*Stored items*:
◇ ◇ ◇ ◇

Lemma forwardRuntime_lawful : lawful forwardRuntime.
Proof.
  split; [|split]; simpl.
  - reflexivity.
  - intros less l. apply insertionSort_perm.
  - intros less l Hless. now apply insertionSort_sorted.
Qed.

Lemma backwardRuntime_lawful : lawful backwardRuntime.
Proof.
  split; [|split]; simpl.
  - intros m. symmetry. apply Permutation_rev.
  - intros less l. apply insertionSort_perm.
  - intros less l Hless. now apply insertionSort_sorted.
Qed.

(** A list in the order [lessURL] asks for has its urls ascending. *)
Lemma sortedBy_ascending arches :
  sortedBy lessURL arches -> ascendingURLs arches.
Proof.
  unfold sortedBy, ascendingURLs.
  induction arches as [|a arches IH]; intros Hs i j x y Hij Hi Hj.
  - now rewrite lookup_nil in Hi.
  - apply StronglySorted_inv in Hs as [Hs Ha].
    destruct j as [|j]; [lia|]. simpl in Hj.
    destruct i as [|i]; simpl in Hi.
    + injection Hi as <-.
      rewrite Forall_forall in Ha.
      apply ltb_false_leb. apply (Ha y).
      apply list_elem_of_lookup. now exists j.
    + apply (IH Hs i j); [lia | assumption..].
Qed.

(** * How a call ends *)

Lemma getVersion_absent fs path defaultVersion :
  file fs path = Absent ->
  getVersion fs path defaultVersion = (defaultVersion, None).
Proof. unfold getVersion. now intros ->. Qed.

Lemma getVersion_content fs path defaultVersion data text :
  file fs path = Content data ->
  bufio.firstLine data = inl text ->
  getVersion fs path defaultVersion = (text, None).
Proof. unfold getVersion. now intros -> ->. Qed.

(** [getVersion] returns an error exactly for an unreadable marker, and
    then returns the empty string with it. *)
Lemma getVersion_readable fs path defaultVersion :
  markerUnreadable fs path = false ->
  exists text, getVersion fs path defaultVersion = (text, None).
Proof.
  unfold markerUnreadable, getVersion.
  destruct (file fs path) as [| | |data]; try discriminate; eauto.
  destruct (bufio.firstLine data); [eauto | discriminate].
Qed.

Lemma getVersion_unreadable fs path defaultVersion :
  markerUnreadable fs path = true ->
  exists err, getVersion fs path defaultVersion = ("", Some err).
Proof.
  unfold markerUnreadable, getVersion.
  destruct (file fs path) as [| | |data]; try discriminate; eauto.
  destruct (bufio.firstLine data); [discriminate | eauto].
Qed.

(** The one way [CreateSummary] returns a manifest. *)
Lemma CreateSummary_manifest_inv rt fs b m err :
  CreateSummary rt fs b = Returns (Some m, err) ->
  exists goVersion goRevision archMap,
    getVersion fs (versionPath b) "main" = (goVersion, None)
    /\ getVersion fs (revisionPath b) "1" = (goRevision, None)
    /\ scanArtifacts fs b = Next archMap
    /\ err = None
    /\ m = {| Branch := InfoBranch b;
              BuildID := InfoBuildID b;
              Version := strings.TrimPrefix goVersion "go" +:+ "-" +:+ goRevision;
              Arches := sortSlice rt lessURL (mapRange rt archMap) |}.
Proof.
  unfold CreateSummary, versionPath, revisionPath.
  destruct (getVersion fs _ "main") as [goVersion [e|]]; [discriminate|].
  destruct (getVersion fs _ "1") as [goRevision [e|]]; [discriminate|].
  destruct (scanArtifacts fs b) as [archMap|e|p]; try discriminate.
  intros [= <- <-]. now exists goVersion, goRevision, archMap.
Qed.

◇ ◇ ◇ ◇

*DIRECTIONS FOR THIS TASK*: Among the records above, find the lines where the word "revisionPath" appears and copy them.

*TASK ANSWER*:
    /\ getVersion fs (revisionPath b) "1" = (goRevision, None)
  unfold CreateSummary, versionPath, revisionPath.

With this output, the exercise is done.